- [THE RECORDS]:

————

(** The charged values of the samples of a day: of each sample, a dict, its
    [chargedValue] when it has one that is not None; there are none to speak
    of when a sample is not a dict. *)
Fixpoint charges (samples : list json) : option (list json) :=
  match samples with
  | [] => Some []
  | JDict d :: samples' =>
      match charges samples' with
      | Some values =>
          Some (match dict_get d "chargedValue" with
                | None | Some JNone => values
                | Some v => v :: values
                end)
      | None => None
      end
  | _ :: _ => None
  end.

(** The body-battery endpoint gave the value [v]: a list of samples whose
    charged values have [v] as their greatest. *)
Definition battery_given (py : builtins) (m : result json) (v : json) : Prop :=
  exists samples values,
    m = Ok (JList samples) /\ charges samples = Some values /\ py_max py values = Ok v.


(** The fragments of the nine fetchers for one day, in the order of the
    document. *)
Record fragments : Type := {
  f_sleep : option string;
  f_lifestyle : option string;
  f_body : option string;
  f_stress : option string;
  f_readiness : option string;
  f_respiration : option string;
  f_fitness_age : option string;
  f_intensity : option string;
  f_activities : option string
}.

Definition fragment_list (f : fragments) : list (option string) :=
  [f_sleep f; f_lifestyle f; f_body f; f_stress f; f_readiness f; f_respiration f;
   f_fitness_age f; f_intensity f; f_activities f].

(** The nine fetchers returned the fragments [f]. *)
Definition fetched (py : builtins) (c : client) (day : string) (f : fragments) : Prop :=
  fetch_sleep py c day = Ok (f_sleep f) /\
  fetch_lifestyle py c day = Ok (f_lifestyle f) /\
  fetch_body py c day = Ok (f_body f) /\
  fetch_stress py c day = Ok (f_stress f) /\
  fetch_training_readiness py c day = Ok (f_readiness f) /\
  fetch_respiration c day = Ok (f_respiration f) /\
  fetch_fitness_age py c day = Ok (f_fitness_age f) /\
  fetch_intensity_minutes py c day = Ok (f_intensity f) /\
  fetch_activities py c day = Ok (f_activities f).

Definition no_fragments : fragments :=
  {| f_sleep := None; f_lifestyle := None; f_body := None; f_stress := None;
     f_readiness := None; f_respiration := None; f_fitness_age := None;
     f_intensity := None; f_activities := None |}.

(** The answers of a day on which the service has sleep, stress,
    fitness-age and intensity-minutes data; its other endpoints fail. *)
Definition four_answers_client (stress : json) : client := {|
  get_sleep_data :=
    fun _ => Ok (JDict [("dailySleepDTO", JDict [("sleepTimeSeconds", JInt 27000)])]);
  get_lifestyle_logging_data := get_lifestyle_logging_data offline_client;
  get_user_summary := get_user_summary offline_client;
  get_heart_rates := get_heart_rates offline_client;
  get_body_battery := get_body_battery offline_client;
  get_hrv_data := get_hrv_data offline_client;
  get_spo2_data := get_spo2_data offline_client;
  get_daily_weigh_ins := get_daily_weigh_ins offline_client;
  get_all_day_stress := fun _ => Ok stress;
  get_training_readiness := get_training_readiness offline_client;
  get_respiration_data := get_respiration_data offline_client;
  get_fitnessage_data :=
    fun _ => Ok (JDict [("fitnessAge", JInt 30); ("chronologicalAge", JInt 35)]);
  get_intensity_minutes_data := fun _ => Ok (JDict [("weeklyTotal", JInt 150)]);
  get_activities_by_date := get_activities_by_date offline_client
|}.

(** What a fetcher contributes to the document of the specification: its
    fragment, and nothing when it has none to give. *)
Definition contribution (m : result (option string)) : option string :=
  match m with
  | Ok o => o
  | Raise _ => None
  end.

Definition contributions (py : builtins) (c : client) (day : string)
  : list (option string) :=
  [contribution (fetch_sleep py c day);
   contribution (fetch_lifestyle py c day);
   contribution (fetch_body py c day);
   contribution (fetch_stress py c day);
   contribution (fetch_training_readiness py c day);
   contribution (fetch_respiration c day);
   contribution (fetch_fitness_age py c day);
   contribution (fetch_intensity_minutes py c day);
   contribution (fetch_activities py c day)].

(** The fragments that are present, in order. *)
Fixpoint present (l : list (option string)) : list string :=
  match l with
  | [] => []
  | Some text :: l' => text :: present l'
  | None :: l' => present l'
  end.

(** The claim under test: on a day on which a fetcher returns a fragment,
    the document is the title and the fragments of the fetchers, in order. *)
Definition document_order_claim (py : builtins) : Prop :=
  forall (c : client) (day : Z),
    present (contributions py c (isoformat py day)) <> [] ->
    day_sections py c day =
      Ok (("# Health — " +++ strftime_long py day) ::
          present (contributions py c (isoformat py day))).


(** The events of the attempt number [k] when it fails and is retried. *)
Definition retry_events (token_dir : string) (k : nat) : list event :=
  [Login token_dir; Sleep (2 * (Z.of_nat k + 1))].

Definition retries (token_dir : string) (n : nat) : list event :=
  flat_map (retry_events token_dir) (seq 0 n).

(** The durations slept and the number of login calls in a trace. *)
Fixpoint sleeps_of (evs : list event) : list Z :=
  match evs with
  | [] => []
  | Sleep d :: evs' => d :: sleeps_of evs'
  | _ :: evs' => sleeps_of evs'
  end.

Fixpoint logins_of (evs : list event) : nat :=
  match evs with
  | [] => O
  | Login _ :: evs' => S (logins_of evs')
  | _ :: evs' => logins_of evs'
  end.

(** A failure the loop retries: not a missing token store, and the text of
    the known transient condition. *)
Definition transient_failure (py : builtins) (m : result unit) : Prop :=
  exists e, m = Raise e /\ exn_class e <> FileNotFoundError /\ is_transient py e = true.

(** No file-system event. *)
Definition touches_files (e : event) : bool :=
  match e with
  | Mkdir _ | WriteText _ _ => true
  | _ => false
  end.

(** [P] holds of the value a computation returns, if it returns. *)
Definition on_ok {A : Type} (P : A -> Prop) (m : result A) : Prop :=
  match m with
  | Ok a => P a
  | Raise _ => True
  end.

(** A fragment, when there is one, is not the empty text. *)
Definition is_fragment (o : option string) : Prop :=
  match o with
  | Some text => text <> ""
  | None => True
  end.

(** The lines of a fragment start with a non-empty line. *)
Definition is_fragment_lines (o : option (list string)) : Prop :=
  match o with
  | Some (String _ _ :: _) => True
  | Some _ => False
  | None => True
  end.

(** The service answers the stress endpoint only. *)
Definition stress_only_client (r : result json) : client := {|
  get_sleep_data := get_sleep_data offline_client;
  get_lifestyle_logging_data := get_lifestyle_logging_data offline_client;
  get_user_summary := get_user_summary offline_client;
  get_heart_rates := get_heart_rates offline_client;
  get_body_battery := get_body_battery offline_client;
  get_hrv_data := get_hrv_data offline_client;
  get_spo2_data := get_spo2_data offline_client;
  get_daily_weigh_ins := get_daily_weigh_ins offline_client;
  get_all_day_stress := fun _ => r;
  get_training_readiness := get_training_readiness offline_client;
  get_respiration_data := get_respiration_data offline_client;
  get_fitnessage_data := get_fitnessage_data offline_client;
  get_intensity_minutes_data := get_intensity_minutes_data offline_client;
  get_activities_by_date := get_activities_by_date offline_client
|}.

(** POSIX paths, as [pathlib.PurePosixPath] has them.  The text of a path
    is its root ("/", or "//" for exactly two leading slashes) followed by
    its components joined with "/"; empty components and "." are dropped,
    ".." is kept; the path without root and components is ".". *)
Fixpoint split_slash (cur : string) (s : string) : list string :=
  match s with
  | EmptyString => [cur]
  | String c s' =>
      if Ascii.eqb c "/" then cur :: split_slash EmptyString s'
      else split_slash (cur +++ String c EmptyString) s'
  end.

Definition posix_root (s : string) : string :=
  if String.prefix "//" s && negb (String.prefix "///" s) then "//"
  else if String.prefix "/" s then "/"
  else "".

Definition posix_path (s : string) : string :=
  let parts := filter (fun part => negb (String.eqb part "") && negb (String.eqb part "."))
                      (split_slash EmptyString s) in
  match posix_root s, parts with
  | EmptyString, [] => "."
  | root, _ => root +++ join "/" parts
  end.

Fixpoint ends_with_slash (s : string) : bool :=
  match s with
  | EmptyString => false
  | String c EmptyString => Ascii.eqb c "/"
  | String _ s' => ends_with_slash s'
  end.

(** [p / name]: an absolute [name] replaces [p]. *)
Definition posix_child (p name : string) : string :=
  posix_path (if String.prefix "/" name then name
              else if String.eqb p "" || ends_with_slash p then p +++ name
              else p +++ "/" +++ name).

Definition posix_is_absolute (p : string) : bool := String.prefix "/" p.

(** A run on 2026-11-04 whose [login] answers as [answers] tells. *)
Definition sample_env (answers : nat -> result unit) (c : client) : environment := {|
  today := 739924;
  login := answers;
  session := c;
  default_token_dir := "/home/user/.garminconnect";
  base_dir := "/home/user/garminskill";
  env_token_dir := None;
  path_of := posix_path;
  path_child := posix_child;
  is_absolute := posix_is_absolute
|}.


(** The computation does not raise ZeroDivisionError. *)
Definition zde_free {A : Type} (m : result A) : Prop :=
  raises_kind ZeroDivisionError m = false.
Lemma generation_effects (clk : clock) (client : GeminiClient) (s : state) :
  exists saved,
    effects (fst (handle_task_generation clk client s)) =
      (effects s ++ call_effects client (generation_prompt (tasks s)) ++ saved)%list /\
    forall e, In e saved -> exists text, e = SaveJson STORAGE_PATH text.
Proof.
  rewrite generation_unfold.
  destruct (task_fields _) as [[d p]|e].
  - eexists. split; [reflexivity|].
    intros e [<-|[]]. eexists. reflexivity.
  - exists []. split; [|intros e' []].
    destruct (caught e); state_simpl; now rewrite List.app_nil_r.
Qed.

Lemma occurs_nonempty (sub s : string) :
  sub <> "" -> occurs sub (lower s) -> s <> "".
Proof.
  intros Hsub (a & b & H) ->. cbn in H.
  destruct a; cbn in H; [|discriminate H].
  destruct sub; [now elim Hsub | discriminate H].
Qed.

Lemma dispatch_by_text (clk : clock) (client : GeminiClient)
  (user_input : string) (s : state) :
  user_input <> "" ->
  (occurs "what's next" (lower user_input) ->
   main_chat clk (Some client) user_input s =
   handle_task_generation clk client (append_chat "user" user_input s)) /\
  (~ occurs "what's next" (lower user_input) ->
   begins_with "done" (lower user_input) ->
   main_chat clk (Some client) user_input s =
   handle_task_verification clk user_input client
     (append_chat "user" user_input s)).
Proof.
  intros Hne. unfold main_chat. rewrite (eqb_false_of_neq _ _ Hne). split.
  - intros H. apply contains_occurs in H. now rewrite H.
  - intros H1 H2. apply occurs_dec_false in H1.
    apply startswith_begins in H2. now rewrite H1, H2.
Qed.

(** ** Malformed backend output *)



(** ** The pending task *)

Lemma count_pending_app (ts us : list Task) :
  count_pending (ts ++ us) = count_pending ts + count_pending us.
Proof. unfold count_pending. now rewrite filter_app, length_app. Qed.

Lemma current_pending_count (ts : list Task) :
  current_pending ts = None <-> count_pending ts = 0.
Proof.
  unfold count_pending.
  induction ts as [|t ts IH]; cbn; [tauto|].
  destruct (is_pending t); cbn; [split; discriminate | exact IH].
Qed.

Lemma mark_verified_split (ts : list Task) (t : Task) :
  current_pending ts = Some t ->
  exists before after,
    ts = (before ++ t :: after)%list /\
    Forall (fun x => is_pending x = false) before /\
    is_pending t = true /\
    mark_verified ts = (before ++ verified_copy t :: after)%list.
Proof.
  induction ts as [|x ts IH]; cbn; [discriminate|].
  destruct (is_pending x) eqn:E.
  - intros H. inversion H. subst x. exists [], ts. repeat split; auto.
  - intros H. destruct (IH H) as (before & after & -> & Hb & Ht & Hm).
    exists (x :: before), after. rewrite Hm. repeat split; auto.
Qed.

Lemma mark_verified_count (ts : list Task) :
  count_pending (mark_verified ts) = pred (count_pending ts).
Proof.
  unfold count_pending.
  induction ts as [|t ts IH]; cbn; [reflexivity|].
  destruct (is_pending t) eqn:E; cbn.
  - reflexivity.
  - rewrite E. exact IH.
Qed.

Lemma mark_verified_ids (ts : list Task) :
  map t_id (mark_verified ts) = map t_id ts.
Proof.
  induction ts as [|t ts IH]; cbn; [reflexivity|].
  destruct (is_pending t); cbn; [reflexivity | now rewrite IH].
Qed.

Lemma generation_tasks (clk : clock) (client : GeminiClient) (s : state) :
  tasks (fst (handle_task_generation clk client s)) = tasks s \/
  exists d p,
    tasks (fst (handle_task_generation clk client s)) =
    (tasks s ++ [generated_task clk s d p])%list.
Proof.
  rewrite generation_unfold.
  destruct (task_fields _) as [[d p]|e].
  - right. exists d, p. reflexivity.
  - left. destruct (caught e); reflexivity.
Qed.

Lemma verification_tasks (clk : clock) (user_input : string)
  (client : GeminiClient) (s : state) :
  tasks (fst (handle_task_verification clk user_input client s)) = tasks s \/
  tasks (fst (handle_task_verification clk user_input client s)) =
    mark_verified (tasks s).
Proof.
  destruct (current_pending (tasks s)) as [t|] eqn:Hp.
  - rewrite (verification_unfold clk user_input client s t Hp).
    destruct (json_loads _) as [data|e].
    + destruct (get_method data "verified" PNone) as [v|e].
      * destruct (truthy v).
        -- right. destruct (getitem data "feedback") as [fb|e];
             [reflexivity | destruct (caught e); reflexivity].
        -- left. destruct (get_method data "feedback" _) as [fb|e];
             [reflexivity | destruct (caught e); reflexivity].
      * left. destruct (caught e); reflexivity.
    + left. destruct (caught e); reflexivity.
  - left. unfold handle_task_verification. rewrite Hp. reflexivity.
Qed.

Lemma disciplined_invariant (s0 s : state) :
  tasks s0 = [] -> disciplined_steps s0 s -> count_pending (tasks s) <= 1.
Proof.
  intros H0 Hs. induction Hs as [s | s s' s'' Hs IH Hstep].
  - rewrite H0. cbn. lia.
  - specialize (IH H0). destruct Hstep as [clk client s' Hp | clk ui client s'].
    + apply current_pending_count in Hp.
      destruct (generation_tasks clk client s') as [-> | (d & p & ->)].
      * exact IH.
      * rewrite count_pending_app, Hp. cbn. lia.
    + destruct (verification_tasks clk ui client s') as [-> | ->].
      * exact IH.
      * rewrite mark_verified_count. lia.
Qed.

(** ** Generation of the next task *)

Lemma task_fields_present (ai : string) (data : list (string * pyval))
  (d p : pyval) :
  json_loads (clean_response ai) = Ok (PDict data) ->
  dict_get "task_description" data = Some d ->
  dict_get "coding_prompt" data = Some p ->
  task_fields ai = Ok (d, p).
Proof.
  intros Hj Hd Hp. unfold task_fields. rewrite Hj. cbn [bind getitem].
  rewrite Hd. cbn [bind]. rewrite Hp. reflexivity.
Qed.

Lemma ids_from_snoc (first n : nat) :
  ids_from first (S n) = (ids_from first n ++ [Z.of_nat (first + n)])%list.
Proof. unfold ids_from. now rewrite seq_S, map_app. Qed.


Lemma step_ids (s s' : state) :
  reducer_step s s' ->
  map t_id (tasks s') = map t_id (tasks s) \/
  map t_id (tasks s') =
    (map t_id (tasks s) ++ [Z.of_nat (S (List.length (tasks s)))])%list.
Proof.
  intros [clk client s0 | clk ui client s0].
  - destruct (generation_tasks clk client s0) as [-> | (d & p & ->)];
      [now left|].
    right. rewrite map_app. cbn. f_equal. f_equal. lia.
  - destruct (verification_tasks clk ui client s0) as [-> | ->];
      [now left|].
    left. apply mark_verified_ids.
Qed.

Lemma steps_ids (s s' : state) :
  reducer_steps s s' ->
  exists k,
    map t_id (tasks s') =
      (map t_id (tasks s) ++ ids_from (S (List.length (tasks s))) k)%list.
Proof.
  intros Hs. induction Hs as [s | s s' s'' Hs IH Hstep].
  - exists 0. cbn. now rewrite List.app_nil_r.
  - destruct IH as [k Hk].
    assert (Hlen : List.length (tasks s') = List.length (tasks s) + k).
    { rewrite <- (length_map t_id (tasks s')), Hk, length_app, length_map.
      unfold ids_from. now rewrite length_map, length_seq. }
    destruct (step_ids s' s'' Hstep) as [H|H].
    + exists k. now rewrite H.
    + exists (S k). rewrite H, Hk, ids_from_snoc, <- app_assoc.
      do 3 f_equal. lia.
Qed.

(** ** The verification prompt *)

Lemma occurs_line (a b rest1 rest2 : string) :
  occurs (a ++ b) (rest1 ++ line (a ++ b) ++ rest2).
Proof.
  exists (rest1 ++ "    "), (nl ++ rest2). unfold line.
  rewrite !append_assoc. reflexivity.
Qed.

Lemma verification_effects (clk : clock) (user_input : string)
  (client : GeminiClient) (s : state) (t : Task) :
  current_pending (tasks s) = Some t ->
  exists saved,
    effects (fst (handle_task_verification clk user_input client s)) =
      (effects s ++
       call_effects client (verification_prompt t (user_summary_of user_input))
       ++ saved)%list.
Proof.
  intros Hp. rewrite (verification_unfold clk user_input client s t Hp).
  destruct (json_loads _) as [data|e].
  - destruct (get_method data "verified" PNone) as [v|e].
    + destruct (truthy v).
      * destruct (getitem data "feedback") as [fb|e];
          [|destruct (caught e)]; eexists; reflexivity.
      * destruct (get_method data "feedback" _) as [fb|e];
          [eexists; reflexivity|].
        exists []. destruct (caught e); state_simpl; now rewrite List.app_nil_r.
    + exists []. destruct (caught e); state_simpl; now rewrite List.app_nil_r.
  - exists []. destruct (caught e); state_simpl; now rewrite List.app_nil_r.
Qed.

Section JsonText.

(** ** The storage file: decoding what the encoder wrote *)

Lemma scanstring_escape_char (c a : ascii) (start t : string) :
  scanstring start (escape_char c ++ String a t) =
  cons_scanned c (scanstring start (String a t)).
Proof.
  destruct c as [[] [] [] [] [] [] [] []]; reflexivity.
Qed.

————

Produce only the lines from the line containing "Record fragments : Type" through the line containing "get_all_day_stress := fun _ => Ok stress;", inclusive of both, exactly as they stand in the entries above.

Record fragments : Type := {
  f_sleep : option string;
  f_lifestyle : option string;
  f_body : option string;
  f_stress : option string;
  f_readiness : option string;
  f_respiration : option string;
  f_fitness_age : option string;
  f_intensity : option string;
  f_activities : option string
}.

Definition fragment_list (f : fragments) : list (option string) :=
  [f_sleep f; f_lifestyle f; f_body f; f_stress f; f_readiness f; f_respiration f;
   f_fitness_age f; f_intensity f; f_activities f].

(** The nine fetchers returned the fragments [f]. *)
Definition fetched (py : builtins) (c : client) (day : string) (f : fragments) : Prop :=
  fetch_sleep py c day = Ok (f_sleep f) /\
  fetch_lifestyle py c day = Ok (f_lifestyle f) /\
  fetch_body py c day = Ok (f_body f) /\
  fetch_stress py c day = Ok (f_stress f) /\
  fetch_training_readiness py c day = Ok (f_readiness f) /\
  fetch_respiration c day = Ok (f_respiration f) /\
  fetch_fitness_age py c day = Ok (f_fitness_age f) /\
  fetch_intensity_minutes py c day = Ok (f_intensity f) /\
  fetch_activities py c day = Ok (f_activities f).

Definition no_fragments : fragments :=
  {| f_sleep := None; f_lifestyle := None; f_body := None; f_stress := None;
     f_readiness := None; f_respiration := None; f_fitness_age := None;
     f_intensity := None; f_activities := None |}.

(** The answers of a day on which the service has sleep, stress,
    fitness-age and intensity-minutes data; its other endpoints fail. *)
Definition four_answers_client (stress : json) : client := {|
  get_sleep_data :=
    fun _ => Ok (JDict [("dailySleepDTO", JDict [("sleepTimeSeconds", JInt 27000)])]);
  get_lifestyle_logging_data := get_lifestyle_logging_data offline_client;
  get_user_summary := get_user_summary offline_client;
  get_heart_rates := get_heart_rates offline_client;
  get_body_battery := get_body_battery offline_client;
  get_hrv_data := get_hrv_data offline_client;
  get_spo2_data := get_spo2_data offline_client;
  get_daily_weigh_ins := get_daily_weigh_ins offline_client;
  get_all_day_stress := fun _ => Ok stress;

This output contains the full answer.